__Stored data entries__:
☆ ☆ ☆ ☆ ☆ ☆ ☆
(** * Cyclic executive and HTTP request parser of [Final_Project/main.c]

    A shallow embedding of the scheduler loop of [main], of the request
    parser [parseRecvBuffer] and of the response writer [getCall].

    The program keeps its state in globals ([protocolState], [apiCall],
    [current_temperature]) and talks to its collaborators (socket, uart,
    watchdog, timer, sensor, log, configuration) through calls whose bodies
    are not part of [main.c].  The globals and the state of the collaborators
    are gathered in one record, [world], threaded through every function.
    Calls that act on a collaborator are appended to [trace], so that the
    order of the calls of one scheduler iteration can be stated.

    The [while] loops of the source have no bound of their own.  Each is a
    [Fixpoint] on a fuel argument counting the passes through the loop body
    it may make; a run that needs more returns [Spin] with the world reached
    so far. *)

From Stdlib Require Import ZArith List String Ascii Bool Lia.
Import ListNotations.

Local Open Scope string_scope.
Local Open Scope Z_scope.

(** ** Constants of [main.c] *)

Definition HTTP_PORT : Z := 8080.
Definition SERVER_SOCKET : Z := 0.

(** FSM states *)
Definition EMPTY : Z := 0.
Definition REQUEST : Z := 1.
Definition HEADER : Z := 2.
Definition END : Z := 3.

(** API calls *)
Definition NONE : Z := 0.
Definition GET : Z := 1.
Definition PUT : Z := 2.
Definition DELETE : Z := 3.

(** [int] of the target is 16 bits wide. *)
Definition INT_MAX : Z := 32767.
Definition INT_MIN : Z := -32768.
(** A reorder that returns, in full: the lists, the update id [u0] and the
    response [r0] the loop starts with (those of the search when
    [update_id] is 0), the answers [rs] to the requests, and the dictionary
    returned. *)
Lemma reorder_run (sp : playlist_ref P) (tracks new_pos : value) (u : atom)
    (h h' : list (Event P)) (d : gmap string atom) :
  reorder sp tracks new_pos u h = (Ok d, h') ->
  exists tl pl u0 r0 rs ds us rl len,
    track_and_position_lists tracks new_pos = Ok (tl, pl) /\
    (if atom_eq u (AInt 0)
     then exists sr,
            upnp h (MusicLibSearch (object_id_of pl_item_id sp) 0 1) = Ok sr /\
            getitem sr "UpdateID" = Ok u0 /\ r0 = Some sr
     else u0 = u /\ r0 = None) /\
    h' = (h ++
          (if atom_eq u (AInt 0)
           then [MusicLibSearch (object_id_of pl_item_id sp) 0 1] else []) ++
          zip_with (fun u tp =>
                      reorder_event (object_id_of pl_item_id sp) u tp.1 tp.2)
            (u0 :: (AInt <$> us)) (moves (zip tl pl)))%list /\
    length rs = length (moves (zip tl pl)) /\
    answers upnp
      (h ++ (if atom_eq u (AInt 0)
             then [MusicLibSearch (object_id_of pl_item_id sp) 0 1]
             else []))%list
      (zip_with (fun u tp =>
                   reorder_event (object_id_of pl_item_id sp) u tp.1 tp.2)
         (u0 :: (AInt <$> us)) (moves (zip tl pl)))
    = Ok <$> rs /\
    Forall2 (fun r d => int_field r "QueueLengthChange" = Ok d) rs ds /\
    Forall2 (fun r n => int_field r "NewUpdateID" = Ok n) rs us /\
    default r0 (last (Some <$> rs)) = Some rl /\
    int_field rl "NewQueueLength" = Ok len /\
    d = {[ "change" := AInt (sum_Z ds);
           "update_id" := default u0 (last (AInt <$> us));
           "length" := AInt len ]}.
Proof.
  unfold reorder_sonos_playlist. intros Hrun.
  rewrite dev_bind_run in Hrun. unfold dev_lift in Hrun.
  destruct (track_and_position_lists tracks new_pos) as [[tl pl]|e] eqn:Hl;
    [| done].
  rewrite dev_bind_run in Hrun. cbn [fst snd] in Hrun.
  set (oid := object_id_of pl_item_id sp) in *.
  assert (exists u0 r0,
    (if atom_eq u (AInt 0)
     then exists sr, upnp h (MusicLibSearch oid 0 1) = Ok sr /\
                     getitem sr "UpdateID" = Ok u0 /\ r0 = Some sr
     else u0 = u /\ r0 = None) /\
    (let hs := (h ++ (if atom_eq u (AInt 0)
                      then [MusicLibSearch oid 0 1] else []))%list in
     (final ← reorder_loop int_str upnp oid (zip tl pl) 0 u0 r0;
      match final.2 with
      | None => dev_raise unbound_response
      | Some response =>
          length ← dev_lift (int_field response "NewQueueLength");
          mret ({[ "change" := AInt final.1.1;
                   "update_id" := final.1.2;
                   "length" := AInt length ]} : gmap string atom)
      end) hs = (Ok d, h'))) as (u0 & r0 & Hstart & Hrest).
  { destruct (atom_eq u (AInt 0)).
    - rewrite dev_bind_run in Hrun. unfold call in Hrun.
      destruct (upnp h (MusicLibSearch oid 0 1)) as [sr|e] eqn:Hsr; [| done].
      rewrite dev_bind_run in Hrun. unfold dev_lift in Hrun.
      destruct (getitem sr "UpdateID") as [u0|e] eqn:Hu0; [| done].
      exists u0, (Some sr). split; [by exists sr | done].
    - exists u, None. rewrite app_nil_r. done. }
  clear Hrun. cbn zeta in Hrest. rewrite dev_bind_run in Hrest.
  destruct (reorder_loop int_str upnp oid (zip tl pl) 0 u0 r0 _)
    as [[[[c' u'] r']|e] h''] eqn:Hloop; [| done].
  cbn [fst snd] in Hrest.
  destruct r' as [rl|]; [| done].
  rewrite dev_bind_run in Hrest. unfold dev_lift in Hrest.
  destruct (getitem rl "NewQueueLength" ≫= py_int int_str)
    as [len|e] eqn:Hlen; [| done].
  injection Hrest as <- <-.
  apply reorder_loop_run in Hloop
    as (rs & ds & us & -> & Hn & Hans & Hds & Hus & -> & -> & Hrl).
  exists tl, pl, u0, r0, rs, ds, us, rl, len.
  rewrite <- app_assoc. rewrite Z.add_0_l. done.
Qed.
(** X24.  With the credentials configured, a mapping computed for a title
    is what the role mapper returns for seven days for every title with
    the same cache key, that is the same title up to letter case and up
    to spaces written as underscores: such a run answers from the cache,
    whatever the credentials and the API are by then, and leaves the
    cache file as it is. *)
Theorem run_again_maps_from_cache (L : pylib) (fs : file)
    (now later now2 later2 : Z) (reply reply2 : api_reply)
    (credentials2 : bool) (job_title job_title2 : string)
    (d : list (string * value)) :
  (fs = Absent /\ d = []) \/
  (exists text, fs = Content text /\ json_loads L text = Some (VDict d)) ->
  truthy (get_cached_skills L fs now
            ("role_map_" +:+ underscores (lower job_title)) 604800) = false ->
  underscores (lower job_title2) = underscores (lower job_title) ->
  (let cache := VDict (assoc_set
                         ("role_map_" +:+ underscores (lower job_title))
                         (VDict [("timestamp", VStr (isoformat L later));
                                 ("data",
                                  search_occupation true reply job_title)])
                         d) in
   json_loads L (json_dumps L cache) = Some cache) ->
  fromisoformat L (isoformat L later) = Some (Naive later) ->
  now2 - later <= seconds 604800 ->
  role_mapper.run L
    (snd (role_mapper.run L fs now later true reply job_title))
    now2 later2 credentials2 reply2 job_title2
  = (search_occupation true reply job_title,
     snd (role_mapper.run L fs now later true reply job_title)).
Proof.
  intros Hfs Hmiss Hsame Hjson Hiso Hage.
  destruct (search_occupation_dict true reply job_title)
    as (r & conf & Hr & Hne & Herr & _).
  assert (Hfirst : role_mapper.run L fs now later true reply job_title
                   = (search_occupation true reply job_title,
                      cache_skills_data L fs later
                        ("role_map_" +:+ underscores (lower job_title))
                        (search_occupation true reply job_title))).
  { unfold role_mapper.run. rewrite Hmiss. cbn zeta.
    rewrite Hr. cbn [has]. rewrite Herr. reflexivity. }
  rewrite Hfirst. cbn [snd].
  rewrite (updated_text_dict L fs later _ _ d Hfs).
  unfold role_mapper.run. rewrite Hsame.
  assert (Hhit : get_cached_skills L
                   (Content (json_dumps L
                      (VDict (assoc_set
                                ("role_map_" +:+ underscores (lower job_title))
                                (VDict [("timestamp", VStr (isoformat L later));
                                        ("data",
                                         search_occupation true reply
                                           job_title)]) d))))
                   now2 ("role_map_" +:+ underscores (lower job_title)) 604800
                 = search_occupation true reply job_title).
  { unfold get_cached_skills.
    rewrite (lookup_fresh_written L later now2 _ _ 604800 d Hjson Hiso).
    rewrite (timedelta_in_range 604800) by lia.
    destruct (Z.ltb_spec (seconds 604800) (now2 - later)); [lia | reflexivity]. }
  rewrite Hhit. rewrite Hr at 1. cbn [truthy].
  destruct r; [congruence | reflexivity].
Qed.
☆ ☆ ☆ ☆ ☆ ☆ ☆
__Exercise requirements__: Print the records above verbatim from their first line to the line containing "The [while] loops", both included, and stop there.

__Solution for this task__:
(** * Cyclic executive and HTTP request parser of [Final_Project/main.c]

    A shallow embedding of the scheduler loop of [main], of the request
    parser [parseRecvBuffer] and of the response writer [getCall].

    The program keeps its state in globals ([protocolState], [apiCall],
    [current_temperature]) and talks to its collaborators (socket, uart,
    watchdog, timer, sensor, log, configuration) through calls whose bodies
    are not part of [main.c].  The globals and the state of the collaborators
    are gathered in one record, [world], threaded through every function.
    Calls that act on a collaborator are appended to [trace], so that the
    order of the calls of one scheduler iteration can be stated.

    The [while] loops of the source have no bound of their own.  Each is a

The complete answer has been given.